(* ===== verification/PriheadFacts.v ===== *)
(** * The process list and its configuration: theorems *)
From Stdlib Require Import Ascii.
From S2P Require Import Prelude Format Sscanf SscanfFacts Tstat Netatopif Photoproc Various VariousFacts Cumulate Showprocs Showline Prihead ShowprocsFacts ShowlineFacts.

(** ** The built-in layouts *)

(** Every name of a built-in layout is known, so that the program does not stop
    there; the static variable that should prevent a second initialisation
    keeps its value, so that every header line reads the number of digits again
    and allocates what it needs. *)
Lemma determine_layout_returns pid_max st : exists st', determine_layout pid_max st = Ret st' /\
  st'.(layout.firsttime) = st.(layout.firsttime) /\
  (st.(layout.firsttime) = true ->
     st'.(layout.heap) = st.(layout.heap) ++ (init_proc_prints pid_max st.(layout.defs)).2).
Proof.
  unfold determine_layout. destruct (layout.firsttime st) eqn:Ef; [|by exists st].
  repeat match goal with
  | |- context [built_in ?s] => let r := eval vm_compute in (built_in s) in change (built_in s) with r
  end.
  eexists. split; [reflexivity|]. done.
Qed.

Lemma dynamicgen_returns supportflags threadview : exists genprocs,
  make_proc_dynamicgen supportflags threadview = Some (Ret genprocs).
Proof.
  unfold make_proc_dynamicgen, dynamic_format.
  destruct (threadview =? 0); destruct (flag supportflags DOCKSTAT); destruct (flag supportflags IOSTAT);
    destruct (flag supportflags NETATOP); eexists; vm_compute; reflexivity.
Qed.

(** The new header of an id column is written two bytes past its area. *)
Lemma reformat_overrun n d r w : 0 <= n < 2 ^ 63 -> reformat n d = (r, [w]) ->
  w.(heapwrite.size) = n /\ w.(heapwrite.first) + w.(heapwrite.bytes) = n + 2.
Proof.
  intros Hn. unfold reformat. destruct (printdef.head d) as [h|]; [|done]. rewrite u64_id by lia.
  destruct (Z.ltb_spec (Z.of_nat (String.length h)) n) as [Hlt|]; [|done]. intros [= <- <-]. cbn.
  split; [done|]. rewrite pad_length; [lia|lia|]. rewrite chars_length. lia.
Qed.

(** ** priproc *)

(** The seconds and the kind of values are stored with each process. *)
Definition stamped (n : nat) (nsecs avgval : Z) (old new : sharemem.sharemem) : Prop :=
  new.(sharemem.nsecs) = (if Nat.eqb n 0 then old.(sharemem.nsecs) else nsecs) /\
  new.(sharemem.avgval) = (if Nat.eqb n 0 then old.(sharemem.avgval) else avgval).

(** The slots from [i] on hold the processes from [i] on. *)
Definition handed_over (proclist : list tstat.tstat) (firstproc lastproc : nat) (old new : list tstat.tstat) : Prop :=
  forall j, new !! j = if decide (firstproc <= j < lastproc)%nat then proclist !! j else old !! j.

Lemma occupation_total sb cur order :
  (sb.(syscap.nrcpu) <> 0 \/ sb.(syscap.availcpu) = 0 \/ order <> MSORTCPU) ->
  exists p, occupation sb cur order = Some p.
Proof.
  intros H. unfold occupation. destruct (Z.eqb_spec order MSORTCPU).
  - destruct (Z.eqb_spec (syscap.availcpu sb) 0); [eauto|].
    destruct (Z.eqb_spec (syscap.nrcpu sb) 0); [tauto | eauto].
  - repeat case_match; eauto.
Qed.

Section handover.
Context (proclist : list tstat.tstat) (order : Z) (sb : syscap.syscap) (nsecs avgval : Z).
Context (Hsb : sb.(syscap.nrcpu) <> 0 \/ sb.(syscap.availcpu) = 0 \/ order <> MSORTCPU).

Lemma priproc_loop_spec n i curline zsm :
  (i + n <= length proclist)%nat -> length zsm.(sharemem.curstat) = MAX_PROC -> (i + n <= MAX_PROC)%nat ->
  in_i32 (curline + Z.of_nat n) -> in_i32 curline -> in_i32 zsm.(sharemem.num_proc) ->
  in_i32 (zsm.(sharemem.num_proc) + Z.of_nat n) ->
  exists zsm', priproc_loop n proclist i curline order sb nsecs avgval zsm = Some (curline + Z.of_nat n, zsm') /\
    handed_over proclist i (i + n) zsm.(sharemem.curstat) zsm'.(sharemem.curstat) /\
    zsm'.(sharemem.num_proc) = zsm.(sharemem.num_proc) + Z.of_nat n /\ stamped n nsecs avgval zsm zsm'.
Proof.
  revert i curline zsm. induction n as [|n IH]; intros i curline zsm Hp Hl Hm Hc1 Hc2 Hn1 Hn2; cbn [priproc_loop].
  - exists zsm. rewrite !Z.add_0_r. split; [done|]. split; [|by split]. intros j. rewrite decide_False by lia. done.
  - destruct (lookup_lt_is_Some_2 proclist i ltac:(lia)) as [cur Ec]. rewrite Ec. cbn [mbind option_bind].
    destruct (lookup_lt_is_Some_2 (sharemem.curstat zsm) i ltac:(lia)) as [old Eo]. rewrite Eo. cbn [mbind option_bind].
    destruct (occupation_total sb cur order Hsb) as [p ->]. cbn [mbind option_bind].
    unfold in_i32 in *. rewrite !(i32_id (_ + 1)) by (unfold in_i32; lia).
    destruct (IH (S i) (curline + 1) (sharemem.mk (sharemem.num_proc zsm + 1) nsecs avgval
      (<[i:=cur]> (sharemem.curstat zsm)))) as (zsm' & E & Hh & Hnum & Hs1 & Hs2);
      cbn [sharemem.curstat sharemem.num_proc sharemem.nsecs sharemem.avgval] in *; rewrite ?length_insert; try lia.
    exists zsm'. split; [rewrite E; f_equal; f_equal; lia|].
    split; [|split; [lia|]; split; cbn [Nat.eqb]; [rewrite Hs1|rewrite Hs2]; by destruct (Nat.eqb n 0)].
    intros j. rewrite Hh. destruct (decide (j = i)) as [->|Hne].
    + rewrite decide_False, decide_True by lia. rewrite list_lookup_insert_eq by lia. done.
    + rewrite list_lookup_insert_ne by done. destruct (decide (S i <= j < S i + n)%nat).
      * by rewrite decide_True by lia.
      * by rewrite decide_False by lia.
Qed.

Lemma priproc_loop_overrun n i curline zsm :
  length zsm.(sharemem.curstat) = MAX_PROC -> (MAX_PROC < i + n)%nat -> (i <= MAX_PROC)%nat ->
  priproc_loop n proclist i curline order sb nsecs avgval zsm = None.
Proof.
  revert i curline zsm. induction n as [|n IH]; intros i curline zsm Hl Hm Hi; [lia|]. cbn [priproc_loop].
  destruct (proclist !! i) as [cur|]; cbn [mbind option_bind]; [|done].
  destruct (sharemem.curstat zsm !! i) as [old|] eqn:Eo; cbn [mbind option_bind]; [|done].
  apply lookup_lt_Some in Eo. destruct (occupation sb cur order); cbn [mbind option_bind]; [|done].
  apply IH; cbn [sharemem.curstat]; rewrite ?length_insert; lia.
Qed.
End handover.

(** priproc puts the processes from firstproc to lastproc into the slots of
    the same number in the memory that it shares with the viewer, and counts
    them; the other slots keep their content. The memory has 512 slots, and a
    longer list is written past its end. *)
Theorem priproc_hands_over proclist firstproc lastproc curline order sb nsecs avgval zsm :
  (sb.(syscap.nrcpu) <> 0 \/ sb.(syscap.availcpu) = 0 \/ order <> MSORTCPU) ->
  length zsm.(sharemem.curstat) = MAX_PROC -> (firstproc <= lastproc <= length proclist)%nat ->
  (firstproc <= MAX_PROC)%nat ->
  0 <= curline < 2 ^ 30 -> 0 <= zsm.(sharemem.num_proc) < 2 ^ 30 ->
  ((lastproc <= MAX_PROC)%nat -> exists zsm',
     priproc proclist firstproc lastproc curline order sb nsecs avgval zsm =
       Some (curline + Z.of_nat (lastproc - firstproc), zsm') /\
     handed_over proclist firstproc lastproc zsm.(sharemem.curstat) zsm'.(sharemem.curstat) /\
     zsm'.(sharemem.num_proc) = zsm.(sharemem.num_proc) + Z.of_nat (lastproc - firstproc) /\
     stamped (lastproc - firstproc) nsecs avgval zsm zsm') /\
  ((MAX_PROC < lastproc)%nat ->
     priproc proclist firstproc lastproc curline order sb nsecs avgval zsm = None).
Proof.
  intros Hsb Hl Hp Hf Hc Hn. unfold priproc. split; intros Hm.
  - destruct (priproc_loop_spec proclist order sb nsecs avgval Hsb (lastproc - firstproc) firstproc curline zsm)
      as (zsm' & E & Hh & Hnum); try done; unfold in_i32, MAX_PROC in *; try lia.
    exists zsm'. split; [exact E|]. split; [|done].
    replace (firstproc + (lastproc - firstproc))%nat with lastproc in Hh by lia. done.
  - apply priproc_loop_overrun; [done | lia | lia].
Qed.

(** ** Settings *)

Lemma get_posval_dec v : 0 <= v < 2 ^ 31 -> get_posval (dec v) = Ret v.
Proof.
  intros Hv. unfold get_posval, atoi.
  assert (strtol (dec v) = Some (v, false, [])) as -> by (rewrite <-(app_nil_r (dec v)); apply strtol_dec; [lia|done]).
  rewrite i32_id by (unfold in_i32; lia).
  rewrite (proj2 (numeric_spec (dec v))) by (apply dec_digits; lia). cbn.
  by rewrite (proj2 (Z.ltb_ge v 0)) by lia.
Qed.

(** A critical percentage is accepted exactly when it is a number of digits
    from 0 to 100: its decimal form is stored as that value, any larger number
    stops the program, and so does every text that is not a number; whatever
    is stored lies between 0 and 100. *)
Theorem get_perc_spec :
  (forall v, 0 <= v <= 100 -> get_perc (dec v) = Ret v) /\
  (forall v, 100 < v < 2 ^ 31 -> get_perc (dec v) = Exit 1) /\
  (forall val, numeric val = 0 -> get_perc val = Exit 1) /\
  (forall val v, get_perc val = Ret v -> 0 <= v <= 100).
Proof.
  unfold get_perc. split; [|split; [|split]].
  - intros v Hv. rewrite get_posval_dec by lia. cbn.
    by rewrite (proj2 (Z.ltb_ge v 0)), (proj2 (Z.ltb_ge 100 v)) by lia.
  - intros v Hv. rewrite get_posval_dec by lia. cbn.
    rewrite (proj2 (Z.ltb_ge v 0)), (proj2 (Z.ltb_lt 100 v)) by lia. done.
  - intros val Hn. unfold get_posval. by rewrite Hn.
  - intros val v. destruct (get_posval val) as [|x]; cbn; [done|].
    destruct (Z.ltb_spec x 0); [done|]. destruct (Z.ltb_spec 100 x); [done|]. intros [= <-]. lia.
Qed.

(** A number of ten digits and more can be accepted as another one. *)
Lemma get_perc_wraps : get_perc (chars "4294967316") = Ret 20.
Proof. by vm_compute. Qed.

Lemma priproc_hands_over_witness : exists zsm',
  priproc [tstat_zero] 0 1 0 MSORTMEM (syscap.mk 1 0 0 0 0) 10 0 (sharemem.mk 0 0 0 (replicate MAX_PROC tstat_zero)) =
    Some (1, zsm') /\ zsm'.(sharemem.num_proc) = 1.
Proof.
  destruct (priproc_hands_over [tstat_zero] 0 1 0 MSORTMEM (syscap.mk 1 0 0 0 0) 10 0
    (sharemem.mk 0 0 0 (replicate MAX_PROC tstat_zero))) as [H _]; try (cbn; lia).
  - reflexivity.
  - destruct H as (z & E & _ & N & _); [unfold MAX_PROC; lia|]. by exists z.
Defined.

# Your goal
Could you find every line in the records above that contains the word "written" and copy it?

# Result
(** The new header of an id column is written two bytes past its area. *)
    longer list is written past its end. *)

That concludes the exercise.